→ **Exercise details**
Everything from the line with "destruct (Pos.compare_spec m m'); try" to the end of the material is to be retyped exactly, both ends included, and nothing else.

→ **Material for this task**
(** A product whose exponent is at most 900 and whose mantissa has at most
    60 bits does not round to an infinity. *)
Lemma round_aux_no_overflow s M E :
  -1074 <= E -> E <= 900 -> Z.pos (digits2_pos M) <= 60 ->
  forall s', binary_round_aux prec emax s (Z.pos M) E loc_Exact <> S754_infinity s'.
Proof.
  intros HE Hup Hd s'.
  destruct (first_round M E HE) as (_ & Hm1 & _ & Hsecond).
  unfold binary_round_aux, shr_fexp. cbn [shr_record_of_loc Zdigits2].
  rewrite (fexp_max (Z.pos (digits2_pos M) + E)) in *.
  set (n0 := Z.max (Z.pos (digits2_pos M) + E - 53) (-1074) - E) in *.
  destruct (shr_shifted (Z.pos M) E n0 ltac:(lia)) as [Hsh He].
  destruct (shr {| shr_m := Z.pos M; shr_r := false; shr_s := false |} E n0)
    as [mrs' e']. cbn [fst snd] in Hsh, He.
  rewrite (round_shifted (Z.pos M) (Z.max n0 0) mrs' ltac:(lia) Hsh).
  subst e'.
  set (n := Z.max n0 0) in *.
  set (m1 := div_half_even (Z.pos M) (2 ^ n)) in *.
  set (n2 := fexp prec emax (Zdigits2 m1 + (E + n)) - (E + n)) in *.
  destruct (shr_shifted m1 (E + n) n2 Hm1) as [_ He2].
  destruct (shr {| shr_m := m1; shr_r := false; shr_s := false |} (E + n) n2)
    as [mrs'' e'']. cbn [fst snd] in He2.
  assert (He'' : e'' <= 971) by (subst n n0; lia).
  destruct (shr_m mrs''); [discriminate | | discriminate].
  change (emax - prec) with 971.
  destruct (Z.leb_spec e'' 971); [discriminate | lia].
Qed.

End FloatFacts.
Module MonotonicityFacts.
Import Py PyFloat Nlp Extraction Config Db Scoring Feedback Spec.

(** *** The points of a bonus as a scaled integer *)

Lemma shiftl_scaled m e :
  -1074 <= e -> Z.shiftl m e = scaled m e / 2 ^ 1074.
Proof.
  intros He. unfold scaled.
  destruct (Z.le_gt_cases 0 e) as [Hpos | Hneg].
  - rewrite Z.shiftl_mul_pow2 by lia.
    rewrite Z.pow_add_r by lia. rewrite Z.mul_assoc, Z.div_mul by lia. reflexivity.
  - rewrite Z.shiftl_div_pow2 by lia.
    replace (2 ^ 1074) with (2 ^ (- e) * 2 ^ (e + 1074))
      by (rewrite <- Z.pow_add_r by lia; f_equal; lia).
    rewrite Z.div_mul_cancel_r; [reflexivity | |];
      apply Z.pow_nonzero; lia.
Qed.

Lemma round_scaled_nonneg x : 0 <= x -> 0 <= round_scaled x.
Proof.
  intros Hx. unfold round_scaled.
  assert (HG : 0 < 2 ^ grid_exponent x)
    by (apply FloatFacts.pow2_gt_0; apply FloatFacts.grid_exponent_nonneg).
  pose proof (FloatFacts.div_half_even_bounds x _ HG) as [Hlow _].
  assert (0 <= x / 2 ^ grid_exponent x) by (apply Z.div_pos; lia).
  apply Z.mul_nonneg_nonneg; lia.
Qed.

Lemma scaled_mul b m e : scaled (Z.pos (b * m)) e = Z.pos b * scaled (Z.pos m) e.
Proof. unfold scaled. rewrite Pos2Z.inj_mul. lia. Qed.

Lemma scaled_pos m e : -1074 <= e -> 0 < scaled (Z.pos m) e.
Proof.
  intros He. unfold scaled. apply Z.mul_pos_pos; [lia|].
  apply FloatFacts.pow2_gt_0. lia.
Qed.

(** [int(base * w)] for a finite weight: the scaled product, rounded on its
    grid, divided by [2^1074], with the sign of the weight. *)
Lemma bonus_value b s m e z :
  -1074 <= e ->
  bonus (Z.pos b) (S754_finite s m e) = Ok z ->
  z = cond_Zopp s (round_scaled (Z.pos b * scaled (Z.pos m) e) / 2 ^ 1074).
Proof.
  intros He. unfold bonus, mul. cbn [of_int SFmul xorb].
  change (0 + e) with e.
  pose proof (FloatFacts.round_aux_scaled s (b * m) e He) as Hval.
  pose proof (ScoringFacts.binary_round_aux_sign s (Z.pos (b * m)) e loc_Exact) as Hsign.
  rewrite scaled_mul in Hval.
  destruct (binary_round_aux prec emax s (Z.pos (b * m)) e loc_Exact)
    as [s'|s'| |s' mf ef]; cbn [to_int finite_result] in *; try discriminate.
  - intros [= <-]. rewrite Hval. destruct s; reflexivity.
  - intros [= <-]. destruct Hval as [Hef Hval]. subst s'.
    rewrite shiftl_scaled, Hval by exact Hef. reflexivity.
Qed.

(** *** Valid floats and their order *)

Lemma valid_finite s m e :
  valid (S754_finite s m e) = true ->
  -1074 <= e /\ Z.pos (digits2_pos m) <= 53
  /\ (-1074 < e -> Z.pos (digits2_pos m) = 53).
Proof.
  unfold valid, valid_binary, bounded, canonical_mantissa. rewrite FloatFacts.fexp_max.
  intros H. apply andb_true_iff in H as [H _]. apply Z.eqb_eq in H. lia.
Qed.

Lemma pos_ge_pow_digits m : 2 ^ (Z.pos (digits2_pos m) - 1) <= Z.pos m.
Proof.
  rewrite FloatFacts.digits2_log2.
  pose proof (Z.log2_spec (Z.pos m) ltac:(lia)) as [H _].
  replace (Z.log2 (Z.pos m) + 1 - 1) with (Z.log2 (Z.pos m)) by lia. exact H.
Qed.

(** Between valid floats of the same sign the comparison of exponents, then
    of mantissas, is the comparison of the values. *)
Lemma valid_lt_exponent s m e s' m' e' :
  valid (S754_finite s m e) = true -> valid (S754_finite s' m' e') = true ->
  e < e' -> scaled (Z.pos m) e <= scaled (Z.pos m') e'.
Proof.
  intros Hv Hv' Hlt.
  apply valid_finite in Hv as (He & Hd & _).
  apply valid_finite in Hv' as (He' & _ & Hd'). specialize (Hd' ltac:(lia)).
  pose proof (FloatFacts.pos_lt_pow_digits m) as Hup.
  pose proof (pos_ge_pow_digits m') as Hlow. rewrite Hd' in Hlow.
  assert (Hm : Z.pos m < 2 ^ 53).
  { eapply Z.lt_le_trans; [exact Hup|]. apply Z.pow_le_mono_r; lia. }
  unfold scaled.
  assert (HP : 0 < 2 ^ (e + 1074)) by (apply FloatFacts.pow2_gt_0; lia).
  assert (Hpow : 2 ^ (e' + 1074) = 2 ^ (e' - e - 1) * (2 * 2 ^ (e + 1074))).
  { rewrite <- Z.pow_succ_r by lia. rewrite <- Z.pow_add_r by lia. f_equal. lia. }
  rewrite Hpow.
  assert (1 <= 2 ^ (e' - e - 1)) by (pose proof (FloatFacts.pow2_gt_0 (e' - e - 1)); lia).
  change (2 ^ (53 - 1)) with 4503599627370496 in Hlow.
  change (2 ^ 53) with 9007199254740992 in Hm.
  set (P := 2 ^ (e + 1074)) in *. set (Q := 2 ^ (e' - e - 1)) in *.
  assert (Z.pos m * P <= 4503599627370496 * (2 * P)) by nia.
  assert (4503599627370496 * (2 * P) <= Z.pos m' * (2 * P)) by nia.
  assert (Z.pos m' * (2 * P) <= Z.pos m' * (Q * (2 * P))) by nia.
  lia.
Qed.

Lemma leb_positive m e m' e' :
  valid (S754_finite false m e) = true -> valid (S754_finite false m' e') = true ->
  leb (S754_finite false m e) (S754_finite false m' e') = true ->
  scaled (Z.pos m) e <= scaled (Z.pos m') e'.
Proof.
  intros Hv Hv'. unfold leb, SFleb. cbn [SFcompare].
  destruct (Z.compare_spec e e') as [-> | Hlt | Hgt].
  - change (Pos.compare_cont Eq m m') with (Pos.compare m m').
    destruct (Pos.compare_spec m m'); try discriminate; intros _.
    + subst. lia.
    + unfold scaled. apply Z.mul_le_mono_nonneg_r; [|lia].
      apply Z.pow_nonneg. lia.
  - intros _. exact (valid_lt_exponent _ _ _ _ _ _ Hv Hv' Hlt).
  - discriminate.
Qed.

Lemma leb_negative m e m' e' :
  valid (S754_finite true m e) = true -> valid (S754_finite true m' e') = true ->
  leb (S754_finite true m e) (S754_finite true m' e') = true ->
  scaled (Z.pos m') e' <= scaled (Z.pos m) e.
Proof.
  intros Hv Hv'. unfold leb, SFleb. cbn [SFcompare].
  destruct (Z.compare_spec e e') as [-> | Hlt | Hgt].
  - change (Pos.compare_cont Eq m m') with (Pos.compare m m').
    destruct (Pos.compare_spec m m'); cbn [CompOpp]; try discriminate; intros _.
    + subst. lia.
    + unfold scaled. apply Z.mul_le_mono_nonneg_r; [|lia].
      apply Z.pow_nonneg. lia.
  - discriminate.
  - intros _. exact (valid_lt_exponent _ _ _ _ _ _ Hv' Hv Hgt).
Qed.

(** The magnitude of a bonus grows with the magnitude of the weight. *)
Lemma magnitude_mono b m e m' e' :
  -1074 <= e -> scaled (Z.pos m) e <= scaled (Z.pos m') e' ->
  round_scaled (Z.pos b * scaled (Z.pos m) e) / 2 ^ 1074
  <= round_scaled (Z.pos b * scaled (Z.pos m') e') / 2 ^ 1074.
Proof.
  intros He Hle. pose proof (scaled_pos m e He) as Hpos.
  apply Z.div_le_mono; [apply FloatFacts.pow2_gt_0; lia|].
  apply FloatFacts.round_scaled_mono; nia.
Qed.

Lemma magnitude_nonneg b m e :
  -1074 <= e -> 0 <= round_scaled (Z.pos b * scaled (Z.pos m) e) / 2 ^ 1074.
Proof.
  intros He. pose proof (scaled_pos m e He).
  apply Z.div_pos; [|apply FloatFacts.pow2_gt_0; lia].
  apply round_scaled_nonneg. nia.
Qed.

→ **Expected answer**
    destruct (Pos.compare_spec m m'); try discriminate; intros _.
    + subst. lia.
    + unfold scaled. apply Z.mul_le_mono_nonneg_r; [|lia].
      apply Z.pow_nonneg. lia.
  - intros _. exact (valid_lt_exponent _ _ _ _ _ _ Hv Hv' Hlt).
  - discriminate.
Qed.

Lemma leb_negative m e m' e' :
  valid (S754_finite true m e) = true -> valid (S754_finite true m' e') = true ->
  leb (S754_finite true m e) (S754_finite true m' e') = true ->
  scaled (Z.pos m') e' <= scaled (Z.pos m) e.
Proof.
  intros Hv Hv'. unfold leb, SFleb. cbn [SFcompare].
  destruct (Z.compare_spec e e') as [-> | Hlt | Hgt].
  - change (Pos.compare_cont Eq m m') with (Pos.compare m m').
    destruct (Pos.compare_spec m m'); cbn [CompOpp]; try discriminate; intros _.
    + subst. lia.
    + unfold scaled. apply Z.mul_le_mono_nonneg_r; [|lia].
      apply Z.pow_nonneg. lia.
  - discriminate.
  - intros _. exact (valid_lt_exponent _ _ _ _ _ _ Hv' Hv Hgt).
Qed.

(** The magnitude of a bonus grows with the magnitude of the weight. *)
Lemma magnitude_mono b m e m' e' :
  -1074 <= e -> scaled (Z.pos m) e <= scaled (Z.pos m') e' ->
  round_scaled (Z.pos b * scaled (Z.pos m) e) / 2 ^ 1074
  <= round_scaled (Z.pos b * scaled (Z.pos m') e') / 2 ^ 1074.
Proof.
  intros He Hle. pose proof (scaled_pos m e He) as Hpos.
  apply Z.div_le_mono; [apply FloatFacts.pow2_gt_0; lia|].
  apply FloatFacts.round_scaled_mono; nia.
Qed.

Lemma magnitude_nonneg b m e :
  -1074 <= e -> 0 <= round_scaled (Z.pos b * scaled (Z.pos m) e) / 2 ^ 1074.
Proof.
  intros He. pose proof (scaled_pos m e He).
  apply Z.div_pos; [|apply FloatFacts.pow2_gt_0; lia].
  apply round_scaled_nonneg. nia.
Qed.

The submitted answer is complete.